Avast comes with a basic password manager that installs as a separate application. It handles basic functions like password capture and replay, saving secure notes, and generating strong passwords. The app stores passwords locally, but you can set up syncing between all your macOS, iOS, Windows, and Android devices. However, you won’t find any advanced features like secure password sharing, two-factor authentication, or password inheritance.

Ransomware Shield

Everything I’ve described to this point is also available in the free edition. The premium-only Ransomware Shield component simply prevents unauthorized access to files in sensitive folders. By default, it protects the Documents and Pictures folders for the current user. Naturally, you can add other folders if needed. A similar feature in Bitdefender Antivirus for Mac also protects your Time Machine backups.

To test this kind of access control on Windows, I use a small text editor that I wrote myself, something that would never show up on a list of trusted applications. I don’t have such a program for macOS, so I had to disable the feature that automatically trusts Apple and App Store applications.

Operation is very simple. When an untrusted program tries to modify a protected app, Avast pops up a warning. If you’ve just installed and launched a new photo editor, click Allow. If you don’t recognize the program, click Block. Note that clicking Allow only makes the program trusted temporarily. To ensure that new photo editor doesn’t get blocked, you must manually add it to the list of Allowed Apps.

This type of access control is an effective tool for ransomware protection, one used by many security tools both on Windows and macOS. However, it does require vigilance on your part. When you see the Ransomware Shield popup, examine it carefully, and only click Allow if you’re absolutely sure the program is legitimate.

Wi-Fi Inspector

As noted, you get the Home Network Security Scan even in the free edition. The premium edition adds a component called Wi-Fi Inspector. Despite the name, the main function of this component is to alert you when new devices join the network. It maintains its own simple list of devices. If you click Deep Scan, it launches the Home Network Security Scan.

Wi-Fi Inspector’s device list doesn’t identify security issues the way the security scan does. On the plus side, it lists the MAC address and IP address for each device, along with the name. For many devices, the name is a clear identification, like neilsipad or all-in-one-pc, but some come out with names like unknown6542990b6483. If you have basic network skills, you can use those addresses to figure out which device corresponds to a weird name. Bitdefender Home Scanner (a Windows utility) lets you edit such entries to give them a friendly name, and even remembers the name on subsequent scans. With Avast, you’ll just have to keep a list of which device matches which weird name.

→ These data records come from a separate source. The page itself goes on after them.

Lemma hex_prefix_local z junk : z <> [] -> hex_prefix (z ++ 0 :: junk) = hex_prefix z.
Proof.
  intros Hz. assert (1 <= Z.of_nat (length z)) by (destruct z; [congruence|cbn [length]; lia]).
  unfold hex_prefix. rewrite (rd_local z junk 0), (rd_local z junk 1) by lia.
  destruct ((rd z 1 =? 120) || (rd z 1 =? 88)) eqn:E; [|now rewrite !andb_false_r].
  in_text z 1. now rewrite (rd_local z junk 2) by lia.
Qed.

Lemma exponent_end z i : 0 <= i -> exponent z i = true -> i + 2 <= Z.of_nat (length z).
Proof.
  intros Hi. unfold exponent. rewrite andb_true_iff, !orb_true_iff, andb_true_iff, orb_true_iff. intros [_ [H|[H _]]].
  - apply digit_nonzero, rd_end in H. lia.
  - in_text z (i + 1). lia.
Qed.

Lemma exponent_local z junk i : 0 <= i <= Z.of_nat (length z) -> exponent (z ++ 0 :: junk) i = exponent z i.
Proof.
  intros Hi. unfold exponent. rewrite (rd_local z junk i) by lia.
  destruct ((rd z i =? 101) || (rd z i =? 69)) eqn:E; [|reflexivity]. in_text z i.
  rewrite (rd_local z junk (i + 1)) by lia. f_equal.
  destruct ((rd z (i + 1) =? 43) || (rd z (i + 1) =? 45)) eqn:E1; [|reflexivity].
  in_text z (i + 1). now rewrite (rd_local z junk (i + 2)) by lia.
Qed.

(** The digits of a region of the text. *)
Lemma digits_from_range isdig z k t : 0 <= k <= Z.of_nat (length z) ->
  let '(j, _) := digits isdig (from k z) k t in k <= j <= Z.of_nat (length z).
Proof.
  intros Hk. pose proof (digits_range isdig (from k z) k t) as H. rewrite length_from in H by lia.
  destruct digits. lia.
Qed.

Lemma digits_from_local isdig z junk k t : isdig 0 = false -> 0 <= k <= Z.of_nat (length z) ->
  digits isdig (from k (z ++ 0 :: junk)) k t = digits isdig (from k z) k t.
Proof. intros H Hk. rewrite from_local by lia. now apply digits_local. Qed.

(** [grows z it f]: a loop that starts at [i] in the text stays in it. *)
Definition grows (z : list Z) (it jt : Z * Z) : Prop :=
  0 <= fst it <= Z.of_nat (length z) -> fst it <= fst jt <= Z.of_nat (length z).

Lemma fraction_grows z it : grows z it (fraction z it).
Proof.
  destruct it as [i t]. unfold grows, fraction. cbn [fst]. intros Hi. destruct (rd z i =? 46) eqn:E; [|cbn; lia].
  in_text z i. pose proof (digits_from_range sqlite3Isdigit z (i + 1) (to_float t) ltac:(lia)). destruct digits. cbn. lia.
Qed.

Lemma power_grows z it : grows z it (power z it).
Proof.
  destruct it as [i t]. unfold grows, power. cbn [fst]. intros Hi. destruct (exponent z i) eqn:E; [|cbn; lia].
  apply exponent_end in E; [|lia].
  pose proof (digits_from_range sqlite3Isdigit z (i + 2) (to_float t) ltac:(lia)). destruct digits. cbn. lia.
Qed.

Lemma fraction_local z junk it : 0 <= fst it <= Z.of_nat (length z) -> fraction (z ++ 0 :: junk) it = fraction z it.
Proof.
  destruct it as [i t]. unfold fraction. cbn [fst]. intros Hi. rewrite rd_local by lia.
  destruct (rd z i =? 46) eqn:E; [|reflexivity]. in_text z i. apply digits_from_local; [reflexivity|lia].
Qed.

Lemma power_local z junk it : 0 <= fst it <= Z.of_nat (length z) -> power (z ++ 0 :: junk) it = power z it.
Proof.
  destruct it as [i t]. unfold power. cbn [fst]. intros Hi. rewrite exponent_local by lia.
  destruct (exponent z i) eqn:E; [|reflexivity]. apply exponent_end in E; [|lia].
  apply digits_from_local; [reflexivity|lia].
Qed.

(** What [number] reaches before it looks for identifier characters. *)
Definition number_head (z : list Z) : Z * Z :=
  if hex_prefix z then digits sqlite3Isxdigit (from 3 z) 3 TK_INTEGER
  else power z (fraction z (digits sqlite3Isdigit z 0 TK_INTEGER)).

Lemma number_head_range z : 0 <= fst (number_head z) <= Z.of_nat (length z).
Proof.
  unfold number_head. destruct (hex_prefix z) eqn:EH.
  - pose proof (hex_prefix_end z EH). pose proof (digits_from_range sqlite3Isxdigit z 3 TK_INTEGER ltac:(lia)).
    destruct digits. cbn. lia.
  - pose proof (digits_range sqlite3Isdigit z 0 TK_INTEGER) as H0. destruct digits as [i t].
    pose proof (fraction_grows z (i, t) ltac:(cbn; lia)) as H1. cbn [fst] in H1.
    pose proof (power_grows z (fraction z (i, t)) ltac:(lia)). lia.
Qed.

Lemma number_head_local z junk : z <> [] -> number_head (z ++ 0 :: junk) = number_head z.
Proof.
  intros Hz. unfold number_head. rewrite hex_prefix_local by assumption. destruct (hex_prefix z) eqn:EH.
  - pose proof (hex_prefix_end z EH). apply digits_from_local; [reflexivity|lia].
  - rewrite (digits_local sqlite3Isdigit z junk 0) by reflexivity.
    pose proof (digits_range sqlite3Isdigit z 0 TK_INTEGER) as H0. destruct (digits _ z 0 _) as [i t].
    pose proof (fraction_grows z (i, t) ltac:(cbn; lia)) as H1. cbn [fst] in H1.
    rewrite fraction_local, power_local by (cbn [fst]; lia). reflexivity.
Qed.

Lemma number_range z : fst (number_head z) <= fst (number z) <= Z.of_nat (length z).
Proof.
  pose proof (number_head_range z) as H. unfold number. fold (number_head z). destruct (number_head z) as [i t].
  cbn [fst] in H. pose proof (span_from_range IdChar z i ltac:(lia)). cbn. lia.
Qed.

Lemma number_local z junk : z <> [] -> number (z ++ 0 :: junk) = number z.
Proof.
  intros Hz. pose proof (number_head_range z) as H. unfold number.
  fold (number_head z). fold (number_head (z ++ 0 :: junk)). rewrite number_head_local by assumption.
  destruct (number_head z) as [i t]. cbn [fst] in H. now rewrite span_from_local by (reflexivity || lia).
Qed.

(** A number has at least one character. *)
Lemma digits_first isdig z k t : isdig (rd z 0) = true -> z <> [] ->
  let '(j, _) := digits isdig z k t in k + 1 <= j.
Proof.
  intros H Hz. destruct z as [|c z]; [congruence|]. cbn [digits]. rewrite rd_0 in H. rewrite H. cbn [negb].
  pose proof (digits_range isdig z (k + 1) t). destruct digits. lia.
Qed.

Lemma number_pos z : z <> [] -> sqlite3Isdigit (rd z 0) = true \/ rd z 0 = 46 -> 1 <= fst (number z).
Proof.
  intros Hz H. enough (1 <= fst (number_head z)) by (pose proof (number_range z); lia).
  unfold number_head. destruct (hex_prefix z) eqn:EH.
  { pose proof (hex_prefix_end z EH). pose proof (digits_from_range sqlite3Isxdigit z 3 TK_INTEGER ltac:(lia)).
    destruct digits. cbn. lia. }
  pose proof (digits_range sqlite3Isdigit z 0 TK_INTEGER) as H0.
  assert (HF : 1 <= fst (fraction z (digits sqlite3Isdigit z 0 TK_INTEGER)) <= Z.of_nat (length z)).
  { destruct H as [H|H].
    - pose proof (digits_first sqlite3Isdigit z 0 TK_INTEGER H Hz). destruct digits as [i t].
      pose proof (fraction_grows z (i, t) ltac:(cbn; lia)) as H2. cbn [fst] in H2. lia.
    - destruct z as [|c z']; [congruence|]. rewrite rd_0 in H. subst c. cbn -[digits from Z.of_nat length].
      replace (digits sqlite3Isdigit (46 :: z') 0 TK_INTEGER) with (0, TK_INTEGER) by reflexivity.
      cbn -[digits from length].
      pose proof (digits_from_range sqlite3Isdigit (46 :: z') 1 TK_FLOAT ltac:(cbn [length]; lia)). destruct (digits _ _ 1 _). cbn [fst]. lia. }
  destruct (digits _ z 0 _) as [i t]. pose proof (power_grows z (fraction z (i, t)) ltac:(lia)). lia.
Qed.

(** Identifiers, keywords and blobs. *)

Lemma class_nul : class_of 0 = CC_NUL.
Proof. reflexivity. Qed.

Lemma identifier_range z i : 0 <= i <= Z.of_nat (length z) -> i <= fst (identifier z i) <= Z.of_nat (length z).
Proof. intros H. pose proof (span_from_range IdChar z i H). cbn. lia. Qed.

Lemma identifier_local z junk i : 0 <= i <= Z.of_nat (length z) -> identifier (z ++ 0 :: junk) i = identifier z i.
Proof. intros H. unfold identifier. now rewrite span_from_local by (reflexivity || lia). Qed.

Lemma keyword_code_fst z n t : fst (keywordCode z n t) = n.
Proof. unfold keywordCode. destruct (kw_chain _ _ _ _); reflexivity. Qed.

I did encounter a serious problem with the device list. It found 36 devices on my network, but I couldn’t scroll down to see more than the first bunch of devices. My Avast contact confirmed this as a bug. It’s not such a big problem, as you can see all your connected devices in network scanner.

The real point of Wi-Fi Inspector is to alert you when a new device connects. Just after installation, you’ll probably see quite a few of these, as devices that were turned off during the initial scan wake up. Once you get past that shakeout period, you should pay close attention to the new-device notifications. If you don’t recognize the device, it could be a neighbor mooching your Wi-Fi, or even a hack attempt.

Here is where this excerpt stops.